Zhang Yue, Zheng Chunfang, Sankoff David
Department of Mathematics and Statistics, University of Ottawa, 150 Louis Pasteur Pvt, Ottawa, K1N 6N5 Canada.
Algorithms Mol Biol. 2019 Aug 1;14:18. doi: 10.1186/s13015-019-0153-8. eCollection 2019.
The statistical distribution of the similarity or difference between pairs of paralogous genes, created by whole genome doubling, or between pairs of orthologous genes in two related species is an important source of information about genomic evolution, especially in plants.
We derive the mixture of distributions of sequence similarity for duplicate gene pairs generated by repeated episodes of whole gene doubling.
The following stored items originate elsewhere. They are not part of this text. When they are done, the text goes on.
(** journal_file_copy_entry to the system journal: what it returns, and the file that
    is read. *)
Definition copy_to_system (from : JournalFile) (p : Z) : W ((Z + Z) * JournalFile) := fun w =>
  match system_journal (w_server w) with
  | None => (Crash, w)
  | Some h =>
      let '(r, from, to) := journal_file_copy_entry e fuel p false from (of_file h) in
      wbind (returned r) (fun r => wret (r, from))
        (mkHost (set_system_journal (w_server w) (Some (mkOpenFile to (of_path h) (of_flags h) (of_mode h)))) (w_disk w) (w_tick w))
  end.

(** The copies of one entry: the result for the loop, [inr] to leave it. *)
Definition flush_entry (from : JournalFile) (p : Z) : W ((unit + Z) * JournalFile) :=
  let* c := copy_to_system from p in
  let '(r, from) := c in
  match r with
  | inl _ => wret (inl tt, from)
  | inr er =>
      if negb (shall_try_append_again er) then wret (inr er, from) else
      do* server_rotate in
      do* server_vacuum in
      let* s := server in
      match system_journal s with
      | None => wret (inr EIO, from)
      | Some _ =>
          let* c := copy_to_system from p in
          let '(r, from) := c in
          match r with
          | inl _ => wret (inl tt, from)
          | inr er => wret (inr er, from)
          end
      end
  end.

(** The reader with the handle of one of its files changed. *)
Definition put_file (path : list Z) (f : JournalFile) (j : sd_journal) : sd_journal :=
  set_files j (update_file path (fun fs => set_handle fs f) (j_files j)).

Context (getpid : Z).

(** SD_JOURNAL_FOREACH, which ends at an error of sd_journal_next as at the end.  The
    result and the number of entries. *)
Fixpoint flush_loop (n : nat) (count : Z) (j : sd_journal) : W ((unit + Z) * Z) :=
  match n with
  | O => fun w => (NoFuel, w)
  | S n =>
      match sd_journal_next e fuel getpid j with
      | (Crash, _) => fun w => (Crash, w)
      | (NoFuel, _) => fun w => (NoFuel, w)
      | (Err _, _) => wret (inl tt, count)
      | (Ok v, j) =>
          if v <=? 0 then wret (inl tt, count) else
          match j_current_file j with
          | None => fun w => (Crash, w)
          | Some path =>
              match find_file path (j_files j) with
              | None => fun w => (Crash, w)
              | Some fs =>
                  let p := fs_current_offset fs in
                  if p <=? 0 then fun w => (Crash, w) else
                  let count := u32 (count + 1) in
                  match journal_file_move_to_object e OBJECT_ENTRY p (fs_file fs) with
                  | (Ok o, f) =>
                      let* c := flush_entry f o in
                      match c with
                      | (inl _, f) => flush_loop n count (put_file path f j)
                      | (inr er, f) => wret (inr er, count)
                      end
                  | (Err er, _) => wret (inr er, count)
                  | (Crash, _) => fun w => (Crash, w)
                  | (NoFuel, _) => fun w => (NoFuel, w)
                  end
              end
          end
      end
  end.
Lemma journal_crowd e f objs end_ dch fch N A :
  journal e f objs end_ dch fch N A -> journal e f objs end_ dch fch (crowd f) A.
Proof.
  intros [J1 J2 J3 J4 J5]. pose proof (st_arena _ _ _ _ _ _ J1) as Har. split; try done.
  intros c Hl. destruct (J3 c Hl) as [Hc Hcount _]. split; [done|done|].
  pose proof (arena_caps _ _ _ _ _ Har Hc). pose proof (ar_end _ _ _ Har). pose proof (ar_arena _ _ _ Har).
  pose proof (ar_header _ _ _ Har). pose proof (objects_from_le _ _ _ _ (ar_objects _ _ _ Har)).
  assert (caps (A c) + 1 <= crowd f) by (unfold crowd; apply Z.div_le_lower_bound; lia).
  unfold inline_entries in Hcount. destruct (c =? 0); lia.
Qed.

(** The handle [f] is the log [l]. *)
Definition holds (e : Env) (f : JournalFile) (l : list logged) : Prop := logs e f (crowd f) l.

Lemma logs_holds e f N l : logs e f N l -> holds e f l.
Proof. intros (objs & end_ & dch & fch & A & [L1 L2 L3 L4]). exists objs, end_, dch, fch, A. split; try done. by eapply journal_crowd. Qed.

Definition keeps (e : Env) (file : mem * Z) (l : list logged) : Prop := exists N, file_logs e file N l.

(** Counters and sizes of a handle that only differ in what the log does not depend on. *)
Lemma holds_same e f g l : same_file f g -> writable g -> holds e f l -> holds e g l.
Proof. intros Hs Hw Hl. eapply logs_holds, logs_moved; [exact Hs|exact Hw|exact Hl]. Qed.

Lemma holds_ext e f l n : holds e f l -> holds e (set_ext_seqnum f n) l.
Proof.
  intros Hl. destruct (logs_arena _ _ _ _ Hl) as (objs & end_ & Har & [? ? ? ?]).
  pose proof (ar_arena _ _ _ Har). pose proof (ar_size _ _ _ Har).
  apply (holds_same e f); [|by split|exact Hl].
  split; cbn [set_ext_seqnum jf_mem jf_last_size jf_size jf_data_hash_table jf_field_hash_table]; try done; try lia. apply Har.
Qed.

(** * Paths *)

Section Paths.
Context (strftime : Z -> list Z) (logdir rundir : list Z).

Definition slot_path (i : slot) : list Z :=
  match i with
  | RUNTIME => runtime_path rundir
  | SYSTEM => system_path logdir
  | USER uid => user_path logdir uid
  end.

Definition uid_ok (uid : Z) : Prop := 0 <= uid < 2 ^ 32.
Definition slot_ok (i : slot) : Prop := match i with USER uid => uid_ok uid | _ => True end.

(** Neither directory is in the other one, nor the same. *)
Definition dirs_apart : Prop := forall x y, runtime_dir rundir ++ x <> logdir ++ 47 :: y.

(** The name of a persistent journal without its directory and its last eight characters. *)
Definition slot_name (i : slot) : list Z :=
  match i with USER uid => txt "user-" ++ format_u uid | _ => txt "system" end.
Definition slot_dir (i : slot) : list Z := match i with RUNTIME => runtime_dir rundir | _ => logdir ++ [47] end.

Lemma slot_path_eq i : slot_path i = slot_dir i ++ slot_name i ++ dot_journal.
Proof. destruct i; unfold slot_path, runtime_path, system_path, user_path, slot_dir, slot_name; rewrite <- ?app_assoc; reflexivity. Qed.

Lemma slot_path_journal i : endswith (slot_path i) dot_journal = true.
Proof.
  rewrite slot_path_eq, app_assoc. unfold endswith. rewrite length_app. simpl (length dot_journal).
  rewrite Nat.add_sub, drop_app_length. apply andb_true_iff. split; [by apply bool_decide_eq_true|]. apply Nat.leb_le. lia.
Qed.

Lemma replaced_slot i t suffix :
  replaced_name strftime (slot_path i) t suffix = slot_dir i ++ slot_name i ++ 45 :: format_timestamp_short strftime t ++ suffix.
Proof.
  unfold replaced_name. rewrite slot_path_eq, app_assoc, length_app. simpl (length dot_journal).
  rewrite Nat.add_sub, take_app_length. by rewrite <- app_assoc.
Qed.

Lemma digits_split a b c d x y :
  forallb is_digit a = true -> forallb is_digit b = true -> is_digit c = false -> is_digit d = false ->
  a ++ c :: x = b ++ d :: y -> a = b /\ c = d.
Proof.
  revert b. induction a as [|u a IH]; intros [|v b] Ha Hb Hc Hd E; simpl in *.
  - by injection E.
  - injection E as -> _. apply andb_prop in Hb as [Hb _]. congruence.
  - injection E as <- _. apply andb_prop in Ha as [Ha _]. congruence.
  - injection E as -> E. apply andb_prop in Ha as [_ Ha]. apply andb_prop in Hb as [_ Hb].
    destruct (IH b Ha Hb Hc Hd E) as [-> ->]. done.
Qed.

Lemma format_u_ok uid : uid_ok uid -> forallb is_digit (format_u uid) = true /\ digits_from 0 (format_u uid) = uid.
Proof.
  intros H. unfold uid_ok in H. destruct (decimal_ok 20 uid) as (? & ? & _); [|done].
  split; [lia|]. eapply Z.lt_trans; [apply H|]. reflexivity.
Qed.

(** The names in a directory, followed by something that is no digit. *)
Lemma slot_name_split i j c d x y : slot_ok i -> slot_ok j -> is_digit c = false -> is_digit d = false ->
  slot_name i ++ c :: x = slot_name j ++ d :: y -> slot_name i = slot_name j /\ c = d.
Proof.
  intros Hi Hj Hc Hd. destruct i as [| |u], j as [| |v]; cbn [slot_name]; intros E;
    try (change (txt "system") with [115; 121; 115; 116; 101; 109] in *; change (txt "user-") with [117; 115; 101; 114; 45] in *;
         cbn [app] in E; (discriminate E || (injection E as Ec _; by split))).
  change (txt "user-") with [117; 115; 101; 114; 45] in *. cbn [app] in E. injection E as E.
  destruct (digits_split _ _ _ _ _ _ (proj1 (format_u_ok _ Hi)) (proj1 (format_u_ok _ Hj)) Hc Hd E) as [-> ->]. done.
Qed.

Lemma slot_names i j : slot_ok i -> slot_ok j -> i <> RUNTIME -> j <> RUNTIME -> slot_name i = slot_name j -> i = j.
Proof.
  intros Hi Hj Hi' Hj' E. destruct i as [| |u], j as [| |v]; try done. f_equal. cbn [slot_name] in E. apply app_inv_head in E.
  by rewrite <- (proj2 (format_u_ok _ Hi)), E, (proj2 (format_u_ok _ Hj)).
Qed.

Hypothesis (Hdirs : dirs_apart).

Lemma slot_dirs i j x y : slot_dir i ++ x = slot_dir j ++ y -> slot_dir i = slot_dir j /\ x = y /\ (i = RUNTIME <-> j = RUNTIME).
Proof.
  destruct i, j; cbn [slot_dir]; rewrite <- ?app_assoc; intros E;
    try (by exfalso; apply (Hdirs _ _ E)); try (by exfalso; apply (Hdirs _ _ (eq_sym E)));
    (split; [done|]; split; [|done]); try (by apply app_inv_head in E); apply app_inv_head in E; by injection E.
Qed.

Lemma slot_path_inj i j : slot_ok i -> slot_ok j -> slot_path i = slot_path j -> i = j.
Proof.
  intros Hi Hj E. rewrite !slot_path_eq in E. apply slot_dirs in E as (_ & E & Hr).
  destruct (slot_name_split i j 46 46 _ _ Hi Hj eq_refl eq_refl E) as [En _].
  destruct (decide (i = RUNTIME)) as [->|Hn]; [symmetry; by apply Hr|]. apply slot_names; try done. by intros ->%Hr.
Qed.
This involves integrating sequence divergence and gene pair loss through fractionation, using a branching process and a mutational model. We account not only for the timing of these events in terms of local modes, but also the amplitude and variance of the component distributions. This model is then extended to orthologous gene pairs.
We apply the model and inference procedures to the evolution of the Solanaceae, focusing on the genomes of economically important crops. We assess how consistent or variable fractionation rates are from species to species and over time.
由全基因组加倍产生的旁系同源基因对之间,或两个相关物种的直系同源基因对之间的相似性或差异的统计分布,是有关基因组进化的重要信息来源,尤其是在植物中。
我们推导了由全基因多次加倍产生的重复基因对的序列相似性分布的混合情况。这涉及通过使用分支过程和突变模型,通过分馏整合序列分歧和基因对丢失。我们不仅根据局部模式考虑这些事件的时间,还考虑成分分布的幅度和方差。然后将该模型扩展到直系同源基因对。
我们将该模型和推理程序应用于茄科植物的进化,重点关注经济上重要作物的基因组。我们评估了不同物种之间以及随时间推移分馏率的一致性或变异性。